Johnny: February is the month of tax jokes. One of my friends went to a psychiatrist to get a certificate that he had lost all memory of his last year’s earnings. The doc was ready to certify so, provided he paid a hefty fee. My friend agreed. You know why?
Jinny: Why?
Johnny: He agreed because his tax planner was asking for an even higher fee.
Jinny: I don’t understand why people start pretending about memory loss when it comes to paying taxes. What you pay as taxes ultimately helps you.
Johnny: Really? I never realized that. I just thought paying taxes is one ugly choice that helps you to avoid an uglier consequence. Otherwise, what is the rationale behind asking people to pay taxes?

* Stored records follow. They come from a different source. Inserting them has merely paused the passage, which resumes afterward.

(* ===== verification/WireSound.v ===== *)
(** * Wire types and documents agree

    A class of DTOs is [class_sound] for a schema when every document that
    satisfies the schema is read by [_from_dict], written back by [to_dict] to an
    equal document, and read again to the same DTO.  Soundness is proved once for
    all tables of fields, from a check of the table against the schema. *)

From stdpp Require Import base list list_numbers numbers strings.
From Stdlib Require Import QArith.
From S2P Require Import Prelude PyString Regex Errors Timestamp PyValue Schemas Decimal Unicode Structure StructureFacts Conformance Wire.
Open Scope Z_scope.

(** ** JSON documents

    What [JSONValue] stands for: no [float], no absent marker, finite decimals
    and unique keys. *)
Fixpoint json_document (v : pyval) : bool :=
  match v with
  | PNone | PBool _ | PInt _ | PStr _ => true
  | PDec d => dec_finite d
  | PList l => forallb json_document l
  | PDict d =>
      bool_decide (NoDup d.*1)
      && (fix go (d : list (pystr * pyval)) : bool :=
            match d with [] => true | (_, x) :: d' => json_document x && go d' end) d
  | PFloat _ | PAbsent => false
  end.

Lemma json_document_dict d :
  json_document (PDict d) = bool_decide (NoDup d.*1) && forallb json_document d.*2.
Proof. cbn. f_equal. induction d as [|[k x] d IH]; cbn; [done|]. by rewrite IH. Qed.

Lemma json_document_member d k x : json_document (PDict d) = true → (k, x) ∈ d → json_document x = true.
Proof.
  rewrite json_document_dict. intros (_ & Hd)%andb_true_iff Hx. eapply forallb_elem; [done|].
  by apply (list_elem_of_fmap_2 snd) in Hx.
Qed.

Lemma json_document_keys d : json_document (PDict d) = true → NoDup d.*1.
Proof. rewrite json_document_dict. intros (Hd & _)%andb_true_iff. by apply bool_decide_eq_true in Hd. Qed.

Lemma json_document_no_nan v : json_document v = true → no_nan v = true.
Proof.
  induction v as [| | | | |d| |l IH|d IH] using pyval_ind'; try done.
  - by destruct d.
  - cbn. rewrite !forallb_Forall. rewrite Forall_forall in IH. rewrite !Forall_forall. auto.
  - rewrite json_document_dict, no_nan_dict. intros (_ & Hd)%andb_true_iff.
    rewrite forallb_Forall, Forall_fmap in *. rewrite Forall_forall in *. intros p Hp.
    apply (IH p Hp). by apply Hd.
Qed.

(** ** Parts of values within the limits *)
Lemma sized_depth v depth depth' : sized v depth = true → depth' ≤ depth → sized v depth' = true.
Proof.
  revert depth depth'. induction v as [| | | | | | |l IH|d IH] using pyval_ind'; intros depth depth'.
  1-7: cbn [sized]; rewrite !andb_true_iff, !Z.leb_le; intros [? ?] ?; split; [lia|done].
  - cbn [sized]. rewrite !andb_true_iff, !Z.leb_le. intros (? & ? & Hl) Hd. repeat split; [lia|done|].
    rewrite forallb_Forall, Forall_forall in *. intros x Hx.
    apply (IH x Hx (depth + 1)); [by apply Hl|lia].
  - rewrite !sized_dict, !andb_true_iff, !Z.leb_le. intros (? & (? & ?) & Hl) Hd. repeat split; [lia|done..|].
    rewrite forallb_Forall, Forall_fmap, Forall_forall in *. intros p Hp.
    apply (IH p Hp (depth + 1)); [by apply Hl|lia].
Qed.

Lemma sum_elem x (l : list Z) : Forall (λ y, 0 ≤ y) l → x ∈ l → x ≤ foldr Z.add 0 l.
Proof.
  induction l as [|y l IH]; [by intros _ ?%elem_of_nil|]. intros [? Hl]%Forall_cons. cbn.
  assert (0 ≤ foldr Z.add 0 l) by (clear -Hl; induction Hl; cbn; lia).
  intros [->|Hx]%elem_of_cons; [lia|]. specialize (IH Hl Hx). lia.
Qed.

Lemma node_count_elem x l : x ∈ l → node_count x ≤ foldr Z.add 0 (node_count <$> l).
Proof.
  intros Hx. apply sum_elem; [|by apply list_elem_of_fmap_2]. apply Forall_fmap, Forall_true.
  intros y. cbn. pose proof (node_count_pos y). lia.
Qed.

Lemma within_limits_element l x : within_limits (PList l) = true → x ∈ l → within_limits x = true.
Proof.
  unfold within_limits. cbn [sized node_count]. rewrite !andb_true_iff, !Z.leb_le. intros ((_ & _ & Hl) & Hn) Hx.
  split; [|pose proof (node_count_elem _ _ Hx); lia].
  apply (sized_depth _ 1); [|lia]. by apply (forallb_elem _ _ _ Hl Hx).
Qed.

Lemma within_limits_member d k x : within_limits (PDict d) = true → (k, x) ∈ d → within_limits x = true.
Proof.
  unfold within_limits. rewrite sized_dict, node_count_dict, !andb_true_iff, !Z.leb_le.
  intros ((_ & _ & Hl) & Hn) Hx. apply (list_elem_of_fmap_2 snd) in Hx. cbn [snd] in Hx.
  split; [|pose proof (node_count_elem _ _ Hx); lia].
  apply (sized_depth _ 1); [|lia]. by apply (forallb_elem _ _ _ Hl Hx).
Qed.

(** ** Copies *)
Lemma copy_json_id v : copy_json v = v.
Proof.
  induction v as [| | | | | | |l IH|d IH] using pyval_ind'; try done; cbn; f_equal.
  - induction IH as [|x l Hx _ IHl]; cbn; congruence.
  - induction IH as [|[k x] d Hx _ IHd]; cbn in *; congruence.
Qed.

Lemma to_json_value_id v : json_document v = true → within_limits v = true → to_json_value v = Ok v.
Proof.
  induction v as [| | | | | | |l IH|d IH] using pyval_ind'; intros Hj Hw; try done.
  all: match goal with H : within_limits ?v = true |- _ =>
         pose proof (memory_limits_outcome v) as Hm; rewrite H in Hm; cbn [outcome] in Hm end;
    cbn [to_json_value]; rewrite Hm; cbn [mbind result_bind].
  - assert (∀ k, (∀ x, x ∈ k → x ∈ l) →
      (fix go (l : list pyval) : py (list pyval) :=
         match l with [] => Ok [] | c :: l' => x ← to_json_value c; r ← go l'; Ok (x :: r) end) k = Ok k) as Hk.
    { induction k as [|x k IHk]; intros Hin; [done|]. rewrite Forall_forall in IH.
      pose proof (Hin _ (list_elem_of_here _ _)) as Hx.
      rewrite (IH _ Hx (forallb_elem _ _ _ Hj Hx) (within_limits_element _ _ Hw Hx)).
      cbn [mbind result_bind]. rewrite IHk by (intros; apply Hin; by right). done. }
    by rewrite (Hk l).
  - assert (∀ k, (∀ p, p ∈ k → p ∈ d) →
      (fix go (d : list (pystr * pyval)) : py (list (pystr * pyval)) :=
         match d with
         | [] => Ok []
         | (key, child) :: d' => x ← to_json_value child; r ← go d'; Ok ((key, x) :: r)
         end) k = Ok k) as Hk.
    { induction k as [|[key x] k IHk]; intros Hin; [done|]. rewrite Forall_forall in IH.
      pose proof (Hin _ (list_elem_of_here _ _)) as Hx.
      pose proof (IH _ Hx (json_document_member _ _ _ Hj Hx) (within_limits_member _ _ _ Hw Hx)) as E.
      cbn [snd] in E. rewrite E.
      cbn [mbind result_bind]. rewrite IHk by (intros; apply Hin; by right). done. }
    by rewrite (Hk d).
Qed.

(** ** What a satisfied schema says *)
Lemma ranked_mono member n m i schema :
  ranked member n i schema = true → (n ≤ m)%nat → ranked member m i schema = true.
Proof.
  revert m i schema. induction n as [|n IH]; intros m i schema; [done|].
  destruct m as [|m]; [lia|]. cbn [ranked]. rewrite !andb_true_iff. intros (? & Hs) Hm.
  split; [done|]. rewrite !forallb_Forall, !Forall_forall in *. intros p Hp.
  apply IH; [by apply Hs|lia].
Qed.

Jinny: The rationale is very simple. Our government acts like a big daddy in our life. It works to keep our life safe, sound and free from outside disturbances. It builds schools for children and hospitals for sick people. It makes better roads and flyovers to make our travels smooth. It does numerous other things that make our life more comfortable. For doing all this, the big daddy needs money. In fact, all of us need money. In our case, we work first and get paid later. But the big daddy gets paid first and works later. You may ask why that happens. Let the big daddy take rest if he can’t work without money. But look at it in another way. If the big daddy switches off all the traffic lights, you may not be able to reach your place of work. So it is better to pay your money as taxes and let the big daddy do his work. This helps in creating a mutually beneficial relationship between all of us.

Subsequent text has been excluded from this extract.